Rien ne l'exclut, mais rien ne l'indique. La personnalité de Jésus
apparaît toute formée. Au reste, l'idée d'un développement intérieur
n'exclut pas la sainteté, si la sainteté consiste à être égal à ses
devoirs dans quelque circonstance que ce soit. Les quelques
indications des évangiles, sur l'enfance de Jésus sont, à cet égard,
concordantes. Elles parlent d'une croissance en sagesse et en
grâce,
c'est-à-dire d'un développement harmonieux dans le bien. La
sainteté de Jésus n'est pas une collection de vertus: c'est l'état
d'une âme saine, qui obéit constamment à la volonté de Dieu,
manifestée dans une conscience que rien ne trouble. C'est l'attitude
de consécration permanente, où l'instinct est absolument soumis au
devoir. Ce qui caractérise la sainteté, c'est également l'accord des
vertus contraires. Cet accord se rencontre chez le Jésus des
évangile, sans rien de systématique ni de voulu.
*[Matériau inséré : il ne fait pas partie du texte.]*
(** The document names the resource and its tenant. *)
Lemma BuildDocument_meta unmarshal cr document :
  BuildDocument unmarshal cr = Ok document ->
  exists metadata, as_obj (document !! "metadata") = Some metadata /\
    metadata !! "name" = Some (JStr cr.(CRName)) /\ metadata !! "tenant" = Some (JStr (tenantFor cr)).
Proof.
  unfold BuildDocument. destruct (String.eqb _ _); [done|]. destruct (unmarshal _) as [spec|]; [|done].
  intros [= <-]. eexists. split; [reflexivity|]. case_decide; [by split|].
  rewrite !lookup_insert_ne by done. by split.
Qed.

(** ** Reconciling twice *)

Lemma rpc_state {A} n (m : api A) d : (rpc n m d).2 = d \/ (rpc n m d).2 = (m d).2.
Proof. destruct n; simpl; [|by left|by right]. destruct (m d) as [[]]; by right. Qed.

Lemma ListJobs_rpc_state ctx tenant phase token size d : (ListJobs_rpc ctx tenant phase token size d).2 = d.
Proof.
  unfold ListJobs_rpc, abind, alift, aread, aret. destruct (page_offset token); [|done].
  by destruct (effectiveTenant ctx tenant).
Qed.

Lemma adopt_state ctx w tenant name d : (adopt ctx w tenant name d).2 = d.
Proof.
  unfold adopt. pose proof (rpc_state w.(wList) (ListJobs_rpc ctx tenant "" "" 200) d) as H.
  rewrite ListJobs_rpc_state in H. by destruct (rpc _ _ d) as [[]]; destruct H.
Qed.

Section Twice.
Context (unmarshal : string -> result string doc) (new_struct : doc -> option string)
  (schema : doc -> option string) (range : list string -> list string) (fleet : FleetView)
  (canceller : option (string -> db -> result string unit * db)) (error_text : rpc_error -> string)
  (ctx : context).

Abbreviation reconcile := (Reconcile unmarshal new_struct schema range fleet canceller error_text ctx).

(** Whatever is lost on the way, a resource without a job creates at most the
    one job it is named in. *)
Lemma submit_creates now uuid w cr d o ws d' :
  submit unmarshal new_struct schema range fleet error_text ctx now uuid w cr d = (o, ws, d') ->
  d'.(jobs) = d.(jobs) \/
  (exists rec, d'.(jobs) !! uuid = Some rec /\ rec.(JobID) = uuid /\ rec.(Tenant) = tenantFor cr /\
     named cr.(CRName) (jobToProto rec) = true).
Proof.
  unfold submit. pose proof (adopt_state ctx w (tenantFor cr) cr.(CRName) d) as A.
  destruct (adopt _ _ _ _ d) as [adopted d0]. simpl in A. subst d0.
  destruct (negb _); [intros H; destruct (status_update _ _ _); injection H as _ _ <-; by left|].
  destruct (BuildDocument _ _) as [document|e] eqn:B;
    [|intros H; destruct (markMessage _ _ _ _); injection H as _ _ <-; by left].
  destruct (new_struct document) as [e|]; [intros H; destruct (markMessage _ _ _ _); injection H as _ _ <-; by left|].
  pose proof (rpc_state w.(wSubmit)
    (SubmitJob schema range ctx now uuid (Some document) (tenantFor cr) false fleet) d) as S.
  destruct (rpc _ _ d) as [out d1]. cbn [snd] in S. intros H.
  assert (d' = d1) as ->.
  { destruct out as [pj|e]; [destruct (status_update _ _ _); by injection H|].
    destruct (is_code _ _); [destruct (markMessage _ _ _ _); by injection H|by injection H]. }
  destruct S as [->|S]; [by left|].
  destruct (SubmitJob _ _ _ _ _ _ _ _ _ d) as [r d2] eqn:E. cbn [snd] in S. subst d2.
  apply SubmitJob_effect in E as [E|(rec & m & E1 & E2 & E3 & E4 & E5)]; [by left|right].
  apply BuildDocument_meta in B as (m' & B1 & B2 & B3). rewrite E4 in B1. injection B1 as <-.
  exists rec. split_and!; try done.
  - rewrite B3 in E5. simpl in E5. congruence.
  - unfold named. simpl. rewrite E3, E4, B2. simpl. apply String.eqb_refl.
Qed.

Lemma reconcile_submit now uuid w cr d :
  cr.(Deleting) = false -> cr.(CRStatus).(QJobID) = "" ->
  (exists cr' ws, cr'.(CRName) = cr.(CRName) /\ tenantFor cr' = tenantFor cr /\
     cr'.(CRStatus) = cr.(CRStatus) /\
     let '(o, ws', d') := submit unmarshal new_struct schema range fleet error_text ctx now uuid w cr' d in
     reconcile now uuid w (Ok (Some cr)) d = (o, ws ++ ws', d')) \/
  (w.(wUpdate) <> None /\ (reconcile now uuid w (Ok (Some cr)) d).2 = d).
Proof.
  intros HD HJ. unfold Reconcile. rewrite HD. destruct (str_in Finalizer _).
  - left. exists cr, []. split_and!; try done. rewrite HJ. simpl. by destruct (submit _ _ _ _ _ _ _ _ _ _ cr d) as [[o ws] d'].
  - destruct (w.(wUpdate)) eqn:W; [right; by split|]. left.
    exists (with_finalizers cr (cr.(Finalizers) ++ [Finalizer])), [WUpdate (with_finalizers cr (cr.(Finalizers) ++ [Finalizer]))].
    split_and!; try done. simpl. rewrite HJ. simpl. by destruct (submit _ _ _ _ _ _ _ _ _ _ _ d) as [[o ws] d'].
Qed.

(** A delivered listing in which the resource's job is on the first page ends
    in adopting a job of the resource's tenant and name. *)
Lemma adopt_finds w p tenant name d r :
  Inv d -> d.(jobs) !! "" = None -> ctx = Some p -> p.(PProject) = "" -> w.(wList) = Delivered ->
  tenant <> "" -> r ∈ take 200 (matching d tenant "") -> named name (jobToProto r) = true ->
  exists r', adopt ctx w tenant name d = (r'.(JobID), d) /\ r'.(JobID) <> "" /\
    d.(jobs) !! r'.(JobID) = Some r' /\ r'.(Tenant) = tenant /\ named name (jobToProto r') = true.
Proof.
  intros I H0 -> Hp HW Ht Hr Hn. unfold adopt, rpc. rewrite HW.
  assert (E : effectiveTenant (Some p) tenant = Ok tenant) by (unfold effectiveTenant; simpl; by rewrite Hp).
  pose proof (ListJobs_rpc_run (Some p) tenant tenant "" "" 0 200 d eq_refl E) as L.
  pose proof (ListJobs_rpc_state (Some p) tenant "" "" 200 d) as S.
  destruct (ListJobs_rpc _ _ _ _ _ d) as [out d']. cbn [fst] in L. cbn [snd] in S. subst d' out. cbn [LJobs].
  change (page_size 200) with 200. change (Z.to_nat 200) with 200%nat. change (skipn (Z.to_nat 0) ?l) with l.
  destruct (List.find _ _) as [pj|] eqn:F.
  - apply List.find_some in F as [Hin Hnm]. apply list_elem_of_In, list_elem_of_fmap in Hin as (r' & -> & Hr').
    assert (Hm : r' ∈ matching d tenant "").
    { rewrite <- (firstn_skipn 200 (matching d tenant "")). apply elem_of_app. by left. }
    pose proof (matching_tenant _ _ _ _ Ht Hm) as T.
    unfold matching in Hm. rewrite elem_of_sort_by, list_elem_of_In, List.filter_In in Hm.
    destruct Hm as [Hm _]. apply list_elem_of_In, list_elem_of_fmap in Hm as ([k x] & E' & Hx). simpl in E'. subst x.
    apply elem_of_map_to_list in Hx. destruct (job_of_inv _ _ _ I Hx) as [K _].
    exists r'. split_and!; [done| |by rewrite K|done|done]. rewrite K. intros ->. congruence.
  - exfalso. pose proof (List.find_none _ _ F (jobToProto r)) as N. rewrite Hn in N.
    enough (true = false) by done. apply N.
    apply list_elem_of_In, list_elem_of_fmap. by exists r.
Qed.

(** (C31) The operator does not run a resource's job twice: if a first
    reconciliation created a job, whatever failed after that, its reply and
    the status write included, and the control plane then went on, a second
    one that still sees no job identifier, but whose listing is answered and
    has the job among the tenant's 200 newest, creates nothing and writes the
    identifier of a job with the resource's tenant and name. *)
Theorem no_double_run p cr1 cr2 now1 uuid1 w1 d o1 ws1 d1 d2 now2 uuid2 w2 o2 ws2 d3 :
  ctx = Some p -> p.(PProject) = "" ->
  cr1.(Deleting) = false -> cr1.(CRStatus).(QJobID) = "" -> tenantFor cr1 <> "" ->
  reconcile now1 uuid1 w1 (Ok (Some cr1)) d = (o1, ws1, d1) -> d1.(jobs) <> d.(jobs) ->
  rtc store_step d1 d2 -> reachable d2 -> d2.(jobs) !! "" = None ->
  (forall r, d2.(jobs) !! uuid1 = Some r -> r ∈ take 200 (matching d2 (tenantFor cr1) "")) ->
  cr2.(CRName) = cr1.(CRName) -> tenantFor cr2 = tenantFor cr1 ->
  cr2.(Deleting) = false -> cr2.(CRStatus).(QJobID) = "" ->
  w2.(wList) = Delivered -> w2.(wUpdate) = None ->
  reconcile now2 uuid2 w2 (Ok (Some cr2)) d2 = (o2, ws2, d3) ->
  d3 = d2 /\ exists cr' r, WStatus cr' ∈ ws2 /\ cr'.(CRStatus).(QJobID) = r.(JobID) /\
    d2.(jobs) !! r.(JobID) = Some r /\ r.(Tenant) = tenantFor cr1 /\
    named cr1.(CRName) (jobToProto r) = true.
Proof.
  intros Hc Hp D1 J1 HT R1 N1 Hrun HR H0 Hpage En Et D2 J2 HL HU R2.
  assert (exists rec, d1.(jobs) !! uuid1 = Some rec /\ rec.(JobID) = uuid1 /\ rec.(Tenant) = tenantFor cr1 /\
            named cr1.(CRName) (jobToProto rec) = true) as (rec & E1 & E2 & E3 & E4).
  { destruct (reconcile_submit now1 uuid1 w1 cr1 d D1 J1) as [(cr' & ws & C1 & C2 & _ & H)|[_ H]];
      [|rewrite R1 in H; simpl in H; by subst d1].
    destruct (submit _ _ _ _ _ _ _ _ _ _ cr' d) as [[o ws'] d'] eqn:S. rewrite R1 in H. injection H as _ _ ->.
    apply submit_creates in S as [S|S]; [done|]. by rewrite C1, C2 in S. }
  destruct (run_job _ _ _ _ Hrun E1) as (r' & F1 & F2 & F3 & F4 & _).
  assert (Hn : named cr1.(CRName) (jobToProto r') = true) by (unfold named in *; simpl in *; by rewrite F4).
  destruct (reconcile_submit now2 uuid2 w2 cr2 d2 D2 J2) as [(cr' & ws & C1 & C2 & C3 & H)|[H _]]; [|done].
  destruct (adopt_finds w2 p (tenantFor cr1) cr1.(CRName) d2 r' (reachable_Inv _ HR) H0 Hc Hp HL HT (Hpage _ F1) Hn)
    as (r & A & A1 & A2 & A3 & A4).
  unfold submit in H. rewrite C1, C2, En, Et, A in H. rewrite (proj2 (String.eqb_neq _ _) A1) in H.
  cbn [negb] in H. unfold status_update in H. rewrite R2 in H.
  destruct w2.(wStatusUpdate) as [[c msg]|]; injection H as _ -> ->; (split; [done|]);
    eexists _, r; (split; [apply elem_of_app; right; by left|]); by split_and!.
Qed.
End Twice.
Il n'y a entre lui et le Père aucune séparation. «Ma nourriture,
dit-il, c'est de faire la volonté de Celui qui m'a envoyé» (Jn
4:34). «Moi et le Père, nous sommes un» (Jn 10:30). «Qui de
vous me convaincra de péché?» (Jn 8:46). Ce sont des textes
johanniques: ils sont le commentaire exact des actes de Jésus, tels
que les expose la tradition synoptique. Sans cette communion
constante avec Dieu, tout serait incompréhensible en lui: sa vie, son
enseignement, sa puissance de guérison.

L'histoire ne peut pas affirmer l'existence d'un être saint. La
foi seule peut parler de la sainteté de Jésus. Il y a, nous l'avons
vu, une explication populaire du mystère qui est ancienne, et qui a
trouvé un accueil très général: c'est la naissance miraculeuse. Ce
qui tient à coeur aux narrateurs des évangiles, c'est l'intervention
initiale et sanctifiante de l'Esprit aux origines de Jésus. Le
miracle indéniable, pour eux comme pour nous, c'est qu'il y ait eu
sur la terre un homme tel que Jésus, et les chrétiens d'aujourd'hui
l'expliquent comme eux par l'action du Saint-Esprit. Il faut se
rappeler ce que dit Frommel de ce fait initial d'une donnée
plénière irréductible à l'analyse, inaccessible à l'humanité comme
telle: le mystère d'une filiation divine dans une conscience
humaine.
Ce mystère est insoluble. Il ne suffit pas de dire, comme
l'ont fait des théologiens modernes, que le péché originel ne se
transmet pas par la mère. L'Église catholique est dans la logique,
sinon dans la vérité, en admettant l'Immaculée Conception de la
Vierge, ce qui ne fait d'ailleurs que reculer la difficulté.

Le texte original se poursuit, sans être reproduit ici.